Dans une approche académique, le chercheur en arts Thierno Ibrahima Dia a relevé, chez le cinéma de Djibril Diop Mambety, la dé-représentation par la projection d’un autre point de vue. Il soutient que Mambety est venu effacer cette image fâcheuse et dégradante de l’Afrique véhiculée par le cinéma de propagande. «Son œuvre a permis de voir et de comprendre les enjeux de la représentation. Certains historiens le classent dans la deuxième génération de cinéaste, mais moi, avec «Badou Boy» (1970), je conçois qu’il est un pionnier», corrige le critique de cinéma, avant d’ajouter, péremptoire, «Mambety est la figure de proue du mouvement poétique des cinémas africains».
Le quatrième art est quelque peu la caisse de résonance des sociétés.
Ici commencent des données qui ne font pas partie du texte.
(* ===== verification/BidSorter.v ===== *)
(** * The bid sorter

    [relay/src/auctioneer/bid_sorter.rs]: the latest bid of every builder on
    every fork of the slot and the best of them, which is the bid served. *)

From S2P Require Import Prelude Types Submission.

Record Bid := mkBid {
  bid_version : SubmissionVersion;
  bid_value : U256;
  bid_slot : u64;
  bid_block_hash : B256;
  bid_builder_pubkey : Pubkey;
  bid_block_number : u64;
  bid_parent_hash : B256;
  bid_parent_root : B256;
  bid_fee_recipient : Address
}.

(** [Bid::new]: the bid of a full submission. *)
Definition bid_new (version : SubmissionVersion) (submission : SignedBidSubmission)
    (parent_root : B256) : Bid :=
  let trace := signed_bid_trace submission in {|
  bid_version := version;
  bid_value := bt_value trace;
  bid_slot := bt_slot trace;
  bid_block_hash := bt_block_hash trace;
  bid_builder_pubkey := bt_builder_pubkey trace;
  bid_block_number := signed_block_number submission;
  bid_parent_hash := bt_parent_hash trace;
  bid_parent_root := parent_root;
  bid_fee_recipient := signed_fee_recipient submission
|}.

Record TopBidUpdate := mkTopBidUpdate {
  tbu_timestamp : u64;
  tbu_slot : u64;
  tbu_block_number : u64;
  tbu_block_hash : B256;
  tbu_parent_hash : B256;
  tbu_builder_pubkey : Pubkey;
  tbu_fee_recipient : Address;
  tbu_value : U256
}.

(** The time spent sorting ([subs_process_time]) feeds a log line only and is
    left out. *)
Record BidSorterTelemetry := mkBidSorterTelemetry {
  bst_subs : u32;
  bst_stale_subs : u32
}.
#[export] Instance eta_BidSorterTelemetry : Eta BidSorterTelemetry :=
  λ r, mkBidSorterTelemetry (bst_subs r) (bst_stale_subs r).

Definition telemetry_default : BidSorterTelemetry := mkBidSorterTelemetry 0 0.

Record ForkState := mkForkState {
  fs_bids : gmap Pubkey Bid;
  fs_curr_bid : option Bid;
  fs_subs : u32;
  fs_top_bids : u32
}.
#[export] Instance eta_ForkState : Eta ForkState :=
  λ r, mkForkState (fs_bids r) (fs_curr_bid r) (fs_subs r) (fs_top_bids r).

Definition fork_default : ForkState := mkForkState ∅ None 0 0.

Record BidSorter := mkBidSorter {
  bs_curr_bid_slot : u64;
  bs_forks : gmap ForkKey ForkState;
  bs_demotions : gset Pubkey;
  bs_local_telemetry : BidSorterTelemetry
}.
#[export] Instance eta_BidSorter : Eta BidSorter :=
  λ r, mkBidSorter (bs_curr_bid_slot r) (bs_forks r) (bs_demotions r) (bs_local_telemetry r).

Definition new : BidSorter := mkBidSorter 0 ∅ ∅ telemetry_default.

(** What [report] logs at the end of a slot. *)
Record SlotStats := mkSlotStats {
  st_bid_slot : u64;
  st_valid_subs : u32;
  st_accepted_subs : u32;
  st_stale_subs : u32
}.

Definition bid_fork (b : Bid) : ForkKey := mkForkKey (bid_parent_hash b) (bid_parent_root b).

(** [state.bids.entry(new_bid.builder_pubkey)] is occupied by a version at
    least as new. *)
Definition is_stale (bids : gmap Pubkey Bid) (b : Bid) : bool :=
  match bids !! bid_builder_pubkey b with
  | Some entry => version_ge (bid_version entry) (bid_version b)
  | None => false
  end.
Toutefois, avant l’arrivée des précurseurs tels Sembène Ousmane et Mambety, l’Occident a réalisé le cinéma en Afrique en produisant une scénarisation de la propagande. C’était par la projection d’une perception fantasmée et exotique, comme le décrit Mélissa Thackway. Le mérite de Mambety est d’avoir marqué les désillusions et les défis de l’Afrique en empruntant la poésie, la philosophie et l’enthousiasme. Thierno Ibrahima Dia trouve que ces voiles artistiques cachent un propos. «Tout son œuvre parle de survie», conçoit le critique et enseignant en cinéma comparé. D’après lui, avec «Contras’ City», Mambety montre comment survivre à l’hégémonie culturelle après la décolonisation. «Badou Boy», lui, cherche à survivre à la misère sociale. «Touki Bouki», aussi, parle de la survie d’un couple désillusionné par les promesses des indépendances et rêvant de l’eldorado parisien. «Hyènes» est un sujet de survie aux démons du passé. Dans «Le Franc», la porte présente la planche du salut. Dans «La Petite vendeuse de soleil», l’idée de survie est plus présente avec les efforts salutaires de la jeune handicapée.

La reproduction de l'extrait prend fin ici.